Augmented reality is also a profoundly human-centered version of computing, in line with Xerox PARC computer scientist Mark Weiser’s original vision of “calm” ubiquitous computing. It will be a world in which computers “disappear” and everyday objects acquire “magical” powers. This presents a host of new and interesting ways for humans to interact with robots. The iPod and the iPhone were the first examples of this transition as a reimagining of the phonograph and the telephone. Augmented reality would also make the idea of telepresence far more compelling. Two people separated by great distance could gain the illusion of sharing the same space.
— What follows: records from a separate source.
Lemma loop_y_cells (fuel : nat) (x0 y0 y1 dx dy sx sy : Z) :
  0 <= dx -> dx <= dy -> y1 = y0 + dy * sy -> sy = 1 \/ sy = -1 ->
  forall (k m : Z) (err : Q) (line : list cell),
    0 <= k <= dy ->
    (err == inject_Z dy / 2 + inject_Z (m * dy - k * dx))%Q ->
    (0 <= err)%Q -> (err < inject_Z dy)%Q ->
    dy - k <= Z.of_nat fuel ->
    exists cells,
      loop_y fuel y1 dx dy sx sy (x0 + m * sx) (y0 + k * sy) err line
      = Ok (line ++ cells)
      /\ length cells = Z.to_nat (dy - k)
      /\ forall (i : nat) (c : cell),
          cells !! i = Some c ->
          exists m', c = (x0 + m' * sx, y0 + (k + Z.of_nat i) * sy)
                     /\ - dy <= 2 * (m' * dy - (k + Z.of_nat i) * dx) < dy.
Proof.
  intros Hdx Hdy Hy1 Hsy.
  induction fuel as [|fuel IH]; intros k m err line Hk Herr H0 H1 Hfuel.
  - assert (k = dy) as -> by lia. simpl.
    replace (y0 + dy * sy =? y1) with true by (symmetry; apply Z.eqb_eq; lia).
    exists []. rewrite app_nil_r, Z.sub_diag. repeat split.
    intros i c Hc. rewrite lookup_nil in Hc. discriminate.
  - simpl. destruct (Z.eqb_spec (y0 + k * sy) y1) as [Heq|Hne].
    + assert (k = dy) as -> by (subst y1; destruct Hsy; subst sy; lia).
      exists []. rewrite app_nil_r, Z.sub_diag. repeat split.
      intros i c Hc. rewrite lookup_nil in Hc. discriminate.
    + assert (k < dy) as Hlt by (assert (k <> dy) by (intros ->; lia); lia).
      pose proof (err_bounds err dy _ Herr H0 H1) as Hb.
      assert (inject_Z (dx) <= inject_Z dy)%Q as Hdq by (rewrite <- Zle_Qle; lia).
      assert (0 <= inject_Z dx)%Q as Hdx0
          by (change 0%Q with (inject_Z 0); rewrite <- Zle_Qle; lia).
      assert (forall m2 e2,
                 (e2 == inject_Z dy / 2 + inject_Z (m2 * dy - (k + 1) * dx))%Q ->
                 (0 <= e2)%Q -> (e2 < inject_Z dy)%Q ->
                 exists cells,
                   loop_y fuel y1 dx dy sx sy (x0 + m2 * sx) (y0 + k * sy + sy) e2
                     (line ++ [(x0 + m * sx, y0 + k * sy)])
                   = Ok (line ++ cells)
                   /\ length cells = Z.to_nat (dy - k)
                   /\ forall (i : nat) (c : cell),
                       cells !! i = Some c ->
                       exists m', c = (x0 + m' * sx, y0 + (k + Z.of_nat i) * sy)
                                  /\ - dy <= 2 * (m' * dy - (k + Z.of_nat i) * dx) < dy)
        as Hstep.
      { intros m2 e2 He2 He0 He1.
        destruct (IH (k + 1) m2 e2 (line ++ [(x0 + m * sx, y0 + k * sy)]))
          as (cells & Heq & Hlen & Hcells); try assumption; try lia.
        replace (y0 + (k + 1) * sy) with (y0 + k * sy + sy) in Heq by lia.
        exists ((x0 + m * sx, y0 + k * sy) :: cells).
        rewrite Heq, <- app_assoc. split; [reflexivity|]. split.
        - simpl. rewrite Hlen. lia.
        - intros [|i] c Hc.
          + injection Hc as <-. exists m. split; [f_equal; lia | lia].
          + apply Hcells in Hc. destruct Hc as (m' & -> & Hm').
            exists m'. split; [f_equal; lia|].
            replace (k + Z.of_nat (S i)) with (k + 1 + Z.of_nat i) by lia. exact Hm'. }
      destruct (Qltb (err - inject_Z dx) 0) eqn:Hneg.
      * apply Qltb_lt in Hneg.
        replace (x0 + m * sx + sx) with (x0 + (m + 1) * sx) by lia.
        apply Hstep; [|lra|lra].
        rewrite Herr.
        replace ((m + 1) * dy - (k + 1) * dx) with ((m * dy - k * dx) + (dy - dx)) by lia.
        rewrite (inject_Z_plus (m * dy - k * dx)).
        unfold Z.sub at 3. rewrite inject_Z_plus, inject_Z_opp. ring.
      * apply Qltb_ge in Hneg.
        apply Hstep; [|lra|lra].
        rewrite Herr.
        replace (m * dy - (k + 1) * dx) with ((m * dy - k * dx) + - dx) by lia.
        rewrite (inject_Z_plus (m * dy - k * dx)), inject_Z_opp. ring.
Qed.

Lemma half_bounds (d : Z) :
  0 < d ->
  (0 <= inject_Z d / 2)%Q /\ (inject_Z d / 2 < inject_Z d)%Q.
Proof.
  intros Hd.
  assert (0 < inject_Z d)%Q as H by (change 0%Q with (inject_Z 0); rewrite <- Zlt_Qlt; lia).
  unfold Qdiv. change (/ 2)%Q with (1 # 2)%Q. split; lra.
Qed.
This would be a radical improvement on today’s videoconferencing and awkward telepresence robots like Scott Hassan’s Beam, which place a human face on a mobile robot.
Gary Bradski left the world of robots to join Abovitz’s effort to build what will potentially become the most intimate and powerful augmentation technology. Now he spends his days refining computer vision technologies to fundamentally remake computing in a human-centered way. Like Bill Duvall and Terry Winograd, he has made the leap from AI to IA.